MARY LOUISE KELLY, Host:

Hi, Mark.

MARK QUARTERMAN: Hi. Good to be here.

LOUISE KELLY: Good to have you here. So tell me, how do you measure a country's peacefulness? In a nutshell, what are the factors?

QUARTERMAN: There're a range factors from internal peace indictors that then include political stability, democracy, freedom of expression - to external issues as well - relations with neighbors, whether a country is engaged in war. They also include firearms, the percentage of the population incarcerated, GDP, per capita, among a range of other issues. Because they've found that peace is not an easy issue to define. And that it's also not an easy state to achieve.

LOUISE KELLY: All right. So taking all of those factors together, Iceland, as we mentioned, came out number one - volcanic ash notwithstanding, I guess. I was trying to figure out which country might rank last. I was guessing it might be Afghanistan. Turns out this year it's Somalia.

QUARTERMAN: Turns out it's Somalia. And Iraq for the first time has moved from the bottom slot to the second to the bottom slot. And it's not just because the station in Somalia has worsened, but because the situation in Iraq has improved enough to improve its score.

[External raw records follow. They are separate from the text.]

(* apps/sched-claw/crates/domain/src/experiment.rs, SchedulerKind::as_str *)
Definition scheduler_as_str (k : SchedulerKind) : string :=
  match k with Sched_Cfs => "cfs" | Sched_SchedExt => "sched_ext" end.

(* apps/sched-claw/crates/domain/src/experiment.rs, RecordedRun *)
Record RecordedRun := mkRecordedRun {
  rr_label : string;
  rr_recorded_at_unix_ms : N;
  rr_scheduler : SchedulerKind;
  rr_artifact_dir : string;
  rr_metrics : MetricMap;
  rr_notes : option string
}.

(* apps/sched-claw/crates/domain/src/experiment.rs, CommandStatus *)
Inductive CommandStatus := Command_Success | Command_Failed | Command_Skipped.

(* apps/sched-claw/crates/domain/src/experiment.rs, CommandStatus::as_str *)
Definition command_as_str (s : CommandStatus) : string :=
  match s with Command_Success => "success" | Command_Failed => "failed" | Command_Skipped => "skipped" end.

(* apps/sched-claw/crates/domain/src/experiment.rs, VerifierBackend *)
Inductive VerifierBackend := BpftoolProgLoadall.

(* apps/sched-claw/crates/domain/src/experiment.rs, VerifierBackend::as_str *)
Definition verifier_as_str (b : VerifierBackend) : string :=
  match b with BpftoolProgLoadall => "bpftool_prog_loadall" end.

LOUISE KELLY: I gather the biggest changes in the rankings this year came from countries in the Middle East. Also in the Middle East, it got swept up in the Arab Spring. The single biggest fall was Libya.

QUARTERMAN: That's right. And of the top five states that have fallen in the rankings, three are countries that were swept up in the Arab Spring - Libya, Bahrain, and Egypt.

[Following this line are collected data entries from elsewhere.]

Lemma require_candidate_Ok m id : require_candidate m id = Ok tt -> id ∈ candidate_ids m.
Proof. unfold require_candidate. rewrite existsb_ids. by case_bool_decide. Qed.
Lemma require_evidence_Ok m id : require_evidence m id = Ok tt -> id ∈ evidence_ids m.
Proof. unfold require_evidence. rewrite existsb_ids. by case_bool_decide. Qed.
Lemma require_analysis_Ok m id : require_analysis m id = Ok tt -> id ∈ analysis_ids m.
Proof. unfold require_analysis. rewrite existsb_ids. by case_bool_decide. Qed.
Lemma require_design_Ok m id : require_design m id = Ok tt -> id ∈ design_ids m.
Proof. unfold require_design. rewrite existsb_ids. by case_bool_decide. Qed.

Lemma require_opt_candidate m o : require_opt (require_candidate m) o = Ok tt -> known_candidate m o.
Proof. intros H c ->. by apply require_candidate_Ok. Qed.
Lemma require_all_in check ids known :
  (forall id, check id = Ok tt -> id ∈ known) -> require_all check ids = Ok tt -> ids ⊆ known.
Proof. intros Hc H%require_all_Ok id Hid. apply Hc. by eapply Forall_forall in H. Qed.

Lemma validate_lineage_known m l :
  validate_candidate_lineage m l = Ok tt ->
  refs_known m (cl_parent_candidate_id l) (cl_evidence_ids l) (cl_analysis_ids l) (cl_design_ids l).
Proof.
  unfold validate_candidate_lineage. intros H. inv_result. destruct_all unit.
  split_and!; [by apply require_opt_candidate | eapply require_all_in; [|done]..].
  - apply require_evidence_Ok. - apply require_analysis_Ok. - apply require_design_Ok.
Qed.

(** References stay known while the records a manifest has only grow. *)
Definition grows (m m' : ExperimentManifest) : Prop :=
  candidate_ids m ⊆ candidate_ids m' /\ evidence_ids m ⊆ evidence_ids m' /\ analysis_ids m ⊆ analysis_ids m'
  /\ design_ids m ⊆ design_ids m'.

Lemma refs_grow m m' c e a d : grows m m' -> refs_known m c e a d -> refs_known m' c e a d.
Proof.
  intros (Hc & He & Ha & Hd) (H1 & H2 & H3 & H4).
  split_and!; [intros x Hx; by apply Hc, H1 | by etrans..].
Qed.

Lemma ids_push {A} (f : A -> string) l x :
  NoDup (map f l) /\ Forall well_named (map f l) -> f x ∉ map f l -> well_named (f x) ->
  NoDup (map f (l ++ [x])) /\ Forall well_named (map f (l ++ [x])).
Proof.
  intros [H1 H2] Hx Hn. rewrite map_app. simpl. split; [|apply Forall_app; auto].
  apply NoDup_app. split_and!; [done| |apply NoDup_singleton].
  intros y Hy ->%list_elem_of_singleton. done.
Qed.

Lemma validate_named kind id : validate_identifier kind id = Ok tt -> well_named id.
Proof. unfold well_named, validate_identifier. by repeat case_match. Qed.

Lemma refuse_if_Ok b e : refuse_if b e = Ok tt -> b = false.
Proof. by destruct b. Qed.

Lemma push_subset {A} (f : A -> string) l x : map f l ⊆ map f (l ++ [x]).
Proof. intros y Hy. rewrite map_app. apply elem_of_app. by left. Qed.

Definition ids_ok (ids : list string) : Prop := NoDup ids /\ Forall well_named ids.

(** A manifest that grew is sound when its ids are, and its references are known in the
    manifest it grew from. *)
Lemma grown_ok m m' :
  grows m m' -> policies_ok m' ->
  ids_ok (candidate_ids m') -> ids_ok (evidence_ids m') -> ids_ok (analysis_ids m') -> ids_ok (design_ids m') ->
  ids_ok (decision_ids m') ->
  Forall (lineage_known m) (em_candidates m') -> Forall (evidence_known m) (em_evidence m') ->
  Forall (analysis_known m) (em_analyses m') -> Forall (design_known m) (em_designs m') ->
  Forall (decision_known m) (em_decisions m') -> manifest_ok m'.
Proof.
  intros Hg ? ? ? ? ? ? H1 H2 H3 H4 H5. constructor; try assumption.
  - eapply Forall_impl; [exact H1 | intros x; by apply refs_grow].
  - eapply Forall_impl; [exact H2 | intros x; by apply refs_grow].
  - eapply Forall_impl; [exact H3 | intros x; by apply refs_grow].
  - eapply Forall_impl; [exact H4 | intros x; by apply refs_grow].
  - eapply Forall_impl; [exact H5 | intros x; by apply refs_grow].
Qed.

(** What a change of a sound manifest leaves alone, and one record appended. *)
Ltac kept Hm := first [exact (mo_candidates _ Hm) | exact (mo_evidence _ Hm) | exact (mo_analyses _ Hm)
  | exact (mo_designs _ Hm) | exact (mo_decisions _ Hm) | exact (mo_lineages _ Hm) | exact (mo_evidence_refs _ Hm)
  | exact (mo_analysis_refs _ Hm) | exact (mo_design_refs _ Hm) | exact (mo_decision_refs _ Hm)
  | destruct (mo_policies _ Hm); split; assumption ].
Ltac grown Hm :=
  match type of Hm with manifest_ok ?m => apply (grown_ok m) end; cycle 1;
  [ kept Hm
  | first [kept Hm | apply (ids_push cr_id); [kept Hm | assumption..]]
  | first [kept Hm | apply (ids_push ev_evidence_id); [kept Hm | assumption..]]
  | first [kept Hm | apply (ids_push an_analysis_id); [kept Hm | assumption..]]
  | first [kept Hm | apply (ids_push de_design_id); [kept Hm | assumption..]]
  | first [kept Hm | apply (ids_push cd_decision_id); [kept Hm | assumption..]]
  | first [kept Hm | apply Forall_app; split; [kept Hm | apply Forall_singleton; assumption]] ..
  | split_and!; first [apply push_subset | reflexivity] ].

LOUISE KELLY: Single biggest surprise on here, for me, was the U.S. ranking. The United States came in at 83 out of a 153 countries - barely struggling to make it in above Bangladesh, well behind China. Why is it so far down?

QUARTERMAN: But here's the interesting - one of the interesting things about it for me. The U.S. is knocked down in part because of its involvement in wars, but it is involved in those wars in part because of what it perceives to be its responsibility as a global power. And China, while it is certainly less democratic than the U.S. and respects human rights much less, has not been involved in international war.

LOUISE KELLY: One of the criticisms of the index is it does not include, for example, indicators of violence against women and children. Should that be included?

QUARTERMAN: It could well be included. They don't specifically look at questions of violence against women and children. But they do look at gender equality in societies and found a very powerful correlation between societies that support gender equality and degree of peacefulness.

LOUISE KELLY: Mark, thanks very much.

QUARTERMAN: Thank you very much.

LOUISE KELLY: This is NPR News.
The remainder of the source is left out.